* [RECORDS SUPPLIED]
* * *
(* ===== verification/Coder.v ===== *)
(** * liblzma: coders in a chain

    common/common.c and common/common.h: what the coding functions of a filter
    chain share. A coding function gets the whole input and output with the
    positions reached in them; it may move the positions on, up to the sizes. *)

From Stdlib Require Import ZArith Lia.
From stdpp Require Import base list option.
From S2P Require Import Prelude LzmaBase.
Local Open Scope Z_scope.

Inductive lzma_action := LZMA_RUN | LZMA_SYNC_FLUSH | LZMA_FULL_FLUSH | LZMA_FINISH | LZMA_FULL_BARRIER.

#[export] Instance lzma_action_eq_dec : EqDecision lzma_action.
Proof. solve_decision. Defined.

(** [in], [*in_pos], [out], [*out_pos]; the sizes are those of the lists. *)
Record io := MkIo { inp : list Z; in_pos : Z; out : list Z; out_pos : Z }.

Definition in_size (o : io) : Z := Z.of_nat (length (inp o)).
Definition out_size (o : io) : Z := Z.of_nat (length (out o)).

(** [size_t] differences do not wrap while positions stay below sizes; where
    one is above, the copy runs off the buffers. *)
Definition lzma_bufcpy (inp : list Z) (in_pos in_size : Z) (out : list Z) (out_pos out_size : Z)
    : option (Z * list Z * Z) :=
  let in_avail := u64 (in_size - in_pos) in
  let out_avail := u64 (out_size - out_pos) in
  let copy_size := Z.min in_avail out_avail in
  bs ← rd_bytes inp in_pos (Z.to_nat copy_size);
  out ← wr_bytes out out_pos bs;
  Some (in_pos + copy_size, out, out_pos + copy_size).

(** The positions lie in the buffers. *)
Definition io_ok (o : io) : Prop :=
  0 <= in_pos o <= in_size o /\ 0 <= out_pos o <= out_size o /\ in_size o < 2 ^ 64 /\ out_size o < 2 ^ 64.

(** [o'] is [o] after some input was taken and [d] was put out; beyond the new
    position the output may have been written to. *)
Definition moved (o o' : io) (d : list Z) : Prop :=
  inp o' = inp o /\ in_pos o <= in_pos o' <= in_size o /\
  length (out o') = length (out o) /\ out_pos o' = out_pos o + Z.of_nat (length d) /\
  out_pos o' <= out_size o /\
  take (Z.to_nat (out_pos o')) (out o') = take (Z.to_nat (out_pos o)) (out o) ++ d.

(** The next coder of a chain as its user sees it: it answers, it stays inside
    the buffers, it writes nothing before the position it was given, and what
    it has written so far, [given], grows by what it wrote. *)
Class NextCoder {next : Type} (code : next -> io -> lzma_action -> option (lzma_ret * next * io))
    (given : next -> list Z) : Prop := {
  next_answers nx o action : io_ok o -> exists ret nx' o' d,
    code nx o action = Some (ret, nx', o') /\ moved o o' d /\ bytes d /\ given nx' = given nx ++ d
}.

Lemma moved_ok o o' d : io_ok o -> moved o o' d -> io_ok o'.
Proof.
  unfold io_ok, moved, in_size, out_size. intros (H1 & H2 & H3 & H4) (E1 & E2 & E3 & E4 & E5 & _).
  rewrite E1, E3. lia.
Qed.

Lemma moved_trans o1 o2 o3 d1 d2 : 0 <= out_pos o1 -> moved o1 o2 d1 -> moved o2 o3 d2 -> moved o1 o3 (d1 ++ d2).
Proof.
  unfold moved, in_size, out_size. intros H0 (A1 & A2 & A3 & A4 & A5 & A6) (B1 & B2 & B3 & B4 & B5 & B6).
  rewrite A1 in *. rewrite length_app. split; [done |]. split; [lia |]. split; [lia |]. split; [lia |].
  split; [lia |]. by rewrite B6, A6, app_assoc.
Qed.

Lemma bufcpy_value o : io_ok o ->
  let n := Z.min (in_size o - in_pos o) (out_size o - out_pos o) in
  let d := take (Z.to_nat n) (drop (Z.to_nat (in_pos o)) (inp o)) in
  0 <= n /\ Z.of_nat (length d) = n /\
  lzma_bufcpy (inp o) (in_pos o) (in_size o) (out o) (out_pos o) (out_size o)
  = Some (in_pos o + n, take (Z.to_nat (out_pos o)) (out o) ++ d ++ drop (Z.to_nat (out_pos o + n)) (out o), out_pos o + n).
Proof.
  intros (H1 & H2 & H3 & H4) n d. unfold lzma_bufcpy. rewrite !u64_small by lia. fold n. unfold in_size, out_size in *.
  assert (length d = Z.to_nat n) as Hd by (unfold d; rewrite length_take, length_drop; lia).
  split; [lia |]. split; [lia |].
  assert (inp o = take (Z.to_nat (in_pos o)) (inp o) ++ d ++ drop (Z.to_nat n) (drop (Z.to_nat (in_pos o)) (inp o))) as Ei
    by (unfold d; by rewrite !take_drop).
  rewrite Ei at 1. rewrite rd_bytes_app by (rewrite ?length_take; lia). cbn [mbind option_bind].
  assert (out o = take (Z.to_nat (out_pos o)) (out o) ++ take (Z.to_nat n) (drop (Z.to_nat (out_pos o)) (out o))
    ++ drop (Z.to_nat (out_pos o + n)) (out o)) as Eo.
  { rewrite Z2Nat.inj_add, <- drop_drop by lia. by rewrite !take_drop. }
  rewrite Eo at 1. rewrite wr_bytes_app by (rewrite ?length_take, ?length_drop; lia). done.
Qed.

(** The bytes from [i] up to [j]. *)
Definition seg (l : list Z) (i j : Z) : list Z := take (Z.to_nat (j - i)) (drop (Z.to_nat i) l).

Lemma seg_length l i j : 0 <= i <= j -> j <= Z.of_nat (length l) -> Z.of_nat (length (seg l i j)) = j - i.
Proof. intros. unfold seg. rewrite length_take, length_drop. lia. Qed.

Lemma seg_split l i j : 0 <= i <= j -> j <= Z.of_nat (length l) ->
  l = take (Z.to_nat i) l ++ seg l i j ++ drop (Z.to_nat j) l.
Proof.
  intros Hi Hj. unfold seg. rewrite <- (take_drop (Z.to_nat i) l) at 1. f_equal.
  rewrite <- (take_drop (Z.to_nat (j - i)) (drop (Z.to_nat i) l)) at 1. f_equal. rewrite drop_drop. f_equal. lia.
Qed.

Lemma seg_app l i j k : 0 <= i <= j -> j <= k -> k <= Z.of_nat (length l) -> seg l i k = seg l i j ++ seg l j k.
Proof.
  intros. unfold seg. rewrite <- (take_drop (Z.to_nat (j - i)) (take (Z.to_nat (k - i)) _)). f_equal.
  - rewrite take_take. f_equal. lia.
  - rewrite skipn_firstn_comm, drop_drop. f_equal; [lia |]. f_equal. lia.
Qed.

Lemma rd_bytes_seg l i j n : 0 <= i <= j -> j <= Z.of_nat (length l) -> Z.of_nat n = j - i -> rd_bytes l i n = Some (seg l i j).
Proof.
  intros Hi Hj Hn. rewrite (seg_split l i j) at 1 by done.
  apply rd_bytes_app; [rewrite length_take; lia |]. pose proof (seg_length l i j). lia.
Qed.

(** Writing a segment of the same length. *)
Lemma wr_bytes_seg l i src : 0 <= i -> i + Z.of_nat (length src) <= Z.of_nat (length l) ->
  wr_bytes l i src = Some (take (Z.to_nat i) l ++ src ++ drop (Z.to_nat (i + Z.of_nat (length src))) l).
Proof.
  intros Hi Hl. rewrite (seg_split l i (i + Z.of_nat (length src))) at 1 by lia.
  apply wr_bytes_app; [rewrite length_take; lia |]. pose proof (seg_length l i (i + Z.of_nat (length src))). lia.
Qed.

(** Copying from one buffer to another is an instance of [moved]. *)
Lemma bufcpy_moved o : io_ok o ->
  exists d o', lzma_bufcpy (inp o) (in_pos o) (in_size o) (out o) (out_pos o) (out_size o)
    = Some (in_pos o', out o', out_pos o') /\ moved o o' d /\
    d = take (length d) (drop (Z.to_nat (in_pos o)) (inp o)) /\ in_pos o' = in_pos o + Z.of_nat (length d) /\
    (in_pos o' = in_size o \/ out_pos o' = out_size o).
Proof.
  intros Ho. destruct (bufcpy_value o Ho) as (Hn & Hd & E). set (n := Z.min _ _) in *. set (d := take _ _) in *.
  destruct Ho as (H1 & H2 & H3 & H4).
  exists d, (MkIo (inp o) (in_pos o + n) (take (Z.to_nat (out_pos o)) (out o) ++ d ++ drop (Z.to_nat (out_pos o + n)) (out o)) (out_pos o + n)).
  split; [exact E |]. cbn [Coder.inp Coder.in_pos Coder.out Coder.out_pos].
  unfold in_size, out_size in *. split; [| split; [| split; [lia | lia]]].
  - unfold moved. cbn. unfold in_size, out_size. cbn. split; [done |]. split; [lia |].
    split; [rewrite !length_app, length_take, length_drop; lia |]. split; [lia |]. split; [lia |].
    rewrite app_assoc, take_app_length'; [done |]. rewrite length_app, length_take. lia.
  - unfold d at 1. f_equal. lia.
Qed.

Lemma moved_seg o o' w : 0 <= out_pos o -> moved o o' w -> seg (out o') (out_pos o) (out_pos o') = w.
Proof.
  intros H0 (_ & _ & Hl & Hp & Hs & Ht). unfold out_size in Hs. unfold seg.
  replace (Z.to_nat (out_pos o' - out_pos o)) with (Z.to_nat (out_pos o') - Z.to_nat (out_pos o))%nat by lia.
  rewrite <- skipn_firstn_comm, Ht. apply drop_app_length'. rewrite length_take. lia.
Qed.

(** ** A whole stream

    The calls an application makes of the coding function of the first coder
    of a chain, each with its own buffers, until one does not return
    [LZMA_OK]: what was put out, and what was taken from the input. *)
Section stream.
  Context {coder_t next : Type}
    (code : coder_t -> next -> io -> lzma_action -> option (lzma_ret * coder_t * next * io)).

Fixpoint run (c : coder_t) (nx : next) (calls : list (io * lzma_action))
    : option (lzma_ret * next * list Z * list Z) :=
  match calls with
  | [] => Some (LZMA_OK, nx, [], [])
  | (o, action) :: calls =>
      '(ret, c, nx, o') ← code c nx o action;
      let w := seg (out o') (out_pos o) (out_pos o') in
      let d := seg (inp o) (in_pos o) (in_pos o') in
      if bool_decide (ret = LZMA_OK) then
        '(ret, nx, ws, ds) ← run c nx calls;
        Some (ret, nx, w ++ ws, d ++ ds)
      else Some (ret, nx, w, d)
  end.

(** An invariant of the coder, what it has put out and what it has taken. *)
Lemma run_invariant (Inv : coder_t -> next -> list Z -> list Z -> Prop) (ok : io * lzma_action -> Prop)
    (rets : lzma_ret -> Prop) : rets LZMA_OK ->
  (forall c nx ws ds o action, Inv c nx ws ds -> ok (o, action) -> exists ret c' nx' o' w,
     code c nx o action = Some (ret, c', nx', o') /\ 0 <= out_pos o /\ moved o o' w /\ rets ret /\
     Inv c' nx' (ws ++ w) (ds ++ seg (inp o) (in_pos o) (in_pos o'))) ->
  forall calls c nx ws ds, Inv c nx ws ds -> Forall ok calls -> exists ret c' nx' ws' ds',
    run c nx calls = Some (ret, nx', ws', ds') /\ rets ret /\ Inv c' nx' (ws ++ ws') (ds ++ ds').
Proof.
  intros Hok0 Hstep. induction calls as [| [o action] calls IH]; intros c nx ws ds Hi Hok.
  - exists LZMA_OK, c, nx, [], []. by rewrite !app_nil_r.
  - apply list.Forall_cons in Hok as [Hc Hok]. cbn [run].
    destruct (Hstep c nx ws ds o action Hi Hc) as (ret & c1 & nx1 & o1 & w & -> & H0 & Hm & Hr & Hi1). cbn [mbind option_bind].
    rewrite (moved_seg o o1 w H0 Hm). case_bool_decide; [| by exists ret, c1, nx1; eauto 6].
    destruct (IH c1 nx1 _ _ Hi1 Hok) as (ret2 & c2 & nx2 & ws2 & ds2 & -> & Hr2 & Hi2). cbn [mbind option_bind].
    do 5 eexists. split; [reflexivity |]. split; [done |]. by rewrite !app_assoc.
Qed.
End stream.

Definition call_ok (call : io * lzma_action) : Prop := io_ok call.1 /\ bytes (inp call.1).

(** A next coder that has the whole data: it gives what there is room for. *)
Definition feed (nx : list Z * list Z) (o : io) (action : lzma_action) : option (lzma_ret * (list Z * list Z) * io) :=
  let n := Nat.min (length nx.2) (Z.to_nat (out_size o - out_pos o)) in
  out' ← wr_bytes (out o) (out_pos o) (take n nx.2);
  Some (if bool_decide (drop n nx.2 = []) then LZMA_STREAM_END else LZMA_OK,
        (nx.1 ++ take n nx.2, drop n nx.2), MkIo (inp o) (in_pos o) out' (out_pos o + Z.of_nat n)).

(** The data a coder is fed with is bytes: others become bytes. *)
Definition feed_bytes (nx : list Z * list Z) (o : io) (action : lzma_action) :=
  feed (nx.1, u8 <$> nx.2) o action.

#[export] Instance feed_is_next : NextCoder feed_bytes fst.
Proof.
  split. intros [g r] o action Ho. unfold feed_bytes, feed. cbn [fst snd]. set (r' := u8 <$> r).
  assert (bytes r') as Hb by (apply Forall_fmap, Forall_true; intros; apply u8_range).
  set (n := Nat.min _ _). pose proof Ho as (Hi & Hop & _). unfold out_size, in_size in *.
  assert (length (take n r') = n) as Hl by (rewrite length_take; lia).
  rewrite wr_bytes_seg by lia. cbn [mbind option_bind]. do 4 eexists. split; [reflexivity |].
  split; [| split; [by apply Forall_take | done]].
  unfold moved, in_size, out_size. cbn [inp in_pos out out_pos]. rewrite !length_app, length_take, length_drop.
  split_and!; try done; try lia. rewrite app_assoc, take_app_length'; [done |]. rewrite length_app, length_take. lia.
Qed.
* * *
* [PROBLEM STATEMENT] Using only the listing above, restate exactly the lines from the line containing "unfold io_ok, moved, in_size, out_size." through the line containing "unfold moved, in_size, out_size. intros", both included.

* [SOLUTION TO THE PROBLEM]
  unfold io_ok, moved, in_size, out_size. intros (H1 & H2 & H3 & H4) (E1 & E2 & E3 & E4 & E5 & _).
  rewrite E1, E3. lia.
Qed.

Lemma moved_trans o1 o2 o3 d1 d2 : 0 <= out_pos o1 -> moved o1 o2 d1 -> moved o2 o3 d2 -> moved o1 o3 (d1 ++ d2).
Proof.
  unfold moved, in_size, out_size. intros H0 (A1 & A2 & A3 & A4 & A5 & A6) (B1 & B2 & B3 & B4 & B5 & B6).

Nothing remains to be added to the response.